### Requirement
Take the entries below and print only the lines from the one with "destruct added; [|cbn" through the one with "pose proof (repr_linked", exactly as they stand, both ends included.

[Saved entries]
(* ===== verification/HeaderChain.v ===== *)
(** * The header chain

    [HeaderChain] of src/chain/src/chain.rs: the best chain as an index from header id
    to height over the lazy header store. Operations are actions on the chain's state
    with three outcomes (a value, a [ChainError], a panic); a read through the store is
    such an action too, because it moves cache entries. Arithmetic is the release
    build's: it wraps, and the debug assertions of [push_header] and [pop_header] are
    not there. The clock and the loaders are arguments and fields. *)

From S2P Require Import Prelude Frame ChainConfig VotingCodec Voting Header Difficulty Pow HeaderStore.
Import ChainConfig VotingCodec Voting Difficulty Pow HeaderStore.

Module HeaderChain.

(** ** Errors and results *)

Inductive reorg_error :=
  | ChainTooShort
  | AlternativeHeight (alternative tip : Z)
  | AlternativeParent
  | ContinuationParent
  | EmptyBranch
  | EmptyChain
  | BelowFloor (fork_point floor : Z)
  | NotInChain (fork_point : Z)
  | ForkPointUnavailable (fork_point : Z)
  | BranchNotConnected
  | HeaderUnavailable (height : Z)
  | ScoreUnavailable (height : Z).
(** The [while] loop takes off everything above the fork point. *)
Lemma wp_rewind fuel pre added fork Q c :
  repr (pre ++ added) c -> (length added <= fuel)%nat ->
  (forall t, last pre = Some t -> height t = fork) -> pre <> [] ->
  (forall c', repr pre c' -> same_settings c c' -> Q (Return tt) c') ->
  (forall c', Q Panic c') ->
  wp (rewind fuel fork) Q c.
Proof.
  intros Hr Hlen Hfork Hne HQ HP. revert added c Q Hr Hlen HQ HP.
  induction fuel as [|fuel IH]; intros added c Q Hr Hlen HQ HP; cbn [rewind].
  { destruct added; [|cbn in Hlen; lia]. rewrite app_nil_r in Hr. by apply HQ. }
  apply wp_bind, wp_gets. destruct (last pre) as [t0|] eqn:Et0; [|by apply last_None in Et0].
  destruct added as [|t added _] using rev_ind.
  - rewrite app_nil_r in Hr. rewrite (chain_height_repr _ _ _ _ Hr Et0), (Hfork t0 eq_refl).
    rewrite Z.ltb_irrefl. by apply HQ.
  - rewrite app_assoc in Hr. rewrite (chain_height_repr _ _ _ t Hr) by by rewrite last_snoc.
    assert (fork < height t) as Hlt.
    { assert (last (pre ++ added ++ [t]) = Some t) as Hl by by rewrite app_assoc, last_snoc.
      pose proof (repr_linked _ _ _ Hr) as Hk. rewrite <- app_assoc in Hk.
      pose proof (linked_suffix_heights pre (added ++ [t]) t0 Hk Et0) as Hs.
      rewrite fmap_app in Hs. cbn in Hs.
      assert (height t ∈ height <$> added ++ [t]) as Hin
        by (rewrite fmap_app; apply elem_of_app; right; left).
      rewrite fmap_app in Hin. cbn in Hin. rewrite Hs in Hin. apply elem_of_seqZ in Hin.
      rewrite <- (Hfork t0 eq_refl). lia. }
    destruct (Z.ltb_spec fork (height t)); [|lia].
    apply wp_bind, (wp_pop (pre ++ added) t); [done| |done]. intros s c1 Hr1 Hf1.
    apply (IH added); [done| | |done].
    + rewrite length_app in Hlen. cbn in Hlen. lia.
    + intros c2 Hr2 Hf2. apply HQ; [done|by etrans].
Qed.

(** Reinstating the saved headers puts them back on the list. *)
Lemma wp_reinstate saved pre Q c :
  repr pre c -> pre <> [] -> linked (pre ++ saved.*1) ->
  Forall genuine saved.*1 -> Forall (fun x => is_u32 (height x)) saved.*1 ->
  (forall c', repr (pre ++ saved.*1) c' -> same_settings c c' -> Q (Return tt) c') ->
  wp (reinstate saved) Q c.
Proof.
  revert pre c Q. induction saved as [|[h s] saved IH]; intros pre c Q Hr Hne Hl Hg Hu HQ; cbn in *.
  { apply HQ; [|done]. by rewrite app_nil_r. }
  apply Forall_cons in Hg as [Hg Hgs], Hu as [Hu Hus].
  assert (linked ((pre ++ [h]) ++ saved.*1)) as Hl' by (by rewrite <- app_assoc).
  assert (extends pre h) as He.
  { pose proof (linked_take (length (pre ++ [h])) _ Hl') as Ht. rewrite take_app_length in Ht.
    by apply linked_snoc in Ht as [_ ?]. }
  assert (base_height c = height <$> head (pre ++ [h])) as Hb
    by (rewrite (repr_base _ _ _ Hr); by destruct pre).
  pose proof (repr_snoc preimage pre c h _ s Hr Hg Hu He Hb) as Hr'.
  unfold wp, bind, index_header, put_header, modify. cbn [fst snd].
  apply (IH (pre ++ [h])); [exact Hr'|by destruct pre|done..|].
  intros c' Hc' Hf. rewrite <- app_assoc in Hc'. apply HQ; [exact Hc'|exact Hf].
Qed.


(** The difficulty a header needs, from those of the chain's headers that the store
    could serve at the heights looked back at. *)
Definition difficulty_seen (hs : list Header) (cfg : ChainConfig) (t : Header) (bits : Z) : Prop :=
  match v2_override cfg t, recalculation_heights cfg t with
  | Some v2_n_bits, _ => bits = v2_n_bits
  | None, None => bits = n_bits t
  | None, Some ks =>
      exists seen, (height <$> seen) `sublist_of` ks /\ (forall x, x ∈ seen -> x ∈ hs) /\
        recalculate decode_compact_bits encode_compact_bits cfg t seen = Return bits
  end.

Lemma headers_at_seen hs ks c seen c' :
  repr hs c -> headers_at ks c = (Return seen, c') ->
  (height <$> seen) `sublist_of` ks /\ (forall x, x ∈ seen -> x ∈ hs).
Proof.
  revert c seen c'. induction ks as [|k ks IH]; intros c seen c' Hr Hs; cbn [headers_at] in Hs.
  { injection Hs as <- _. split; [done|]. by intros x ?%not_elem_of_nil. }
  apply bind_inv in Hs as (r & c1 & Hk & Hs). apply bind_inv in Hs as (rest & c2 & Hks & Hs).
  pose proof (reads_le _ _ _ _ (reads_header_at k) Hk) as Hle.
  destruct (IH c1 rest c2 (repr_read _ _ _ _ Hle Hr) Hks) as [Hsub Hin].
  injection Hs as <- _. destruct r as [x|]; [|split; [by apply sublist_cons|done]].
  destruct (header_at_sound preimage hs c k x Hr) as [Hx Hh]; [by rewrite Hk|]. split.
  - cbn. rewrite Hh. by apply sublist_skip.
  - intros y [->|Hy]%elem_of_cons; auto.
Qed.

### Output below
  { destruct added; [|cbn in Hlen; lia]. rewrite app_nil_r in Hr. by apply HQ. }
  apply wp_bind, wp_gets. destruct (last pre) as [t0|] eqn:Et0; [|by apply last_None in Et0].
  destruct added as [|t added _] using rev_ind.
  - rewrite app_nil_r in Hr. rewrite (chain_height_repr _ _ _ _ Hr Et0), (Hfork t0 eq_refl).
    rewrite Z.ltb_irrefl. by apply HQ.
  - rewrite app_assoc in Hr. rewrite (chain_height_repr _ _ _ t Hr) by by rewrite last_snoc.
    assert (fork < height t) as Hlt.
    { assert (last (pre ++ added ++ [t]) = Some t) as Hl by by rewrite app_assoc, last_snoc.
      pose proof (repr_linked _ _ _ Hr) as Hk. rewrite <- app_assoc in Hk.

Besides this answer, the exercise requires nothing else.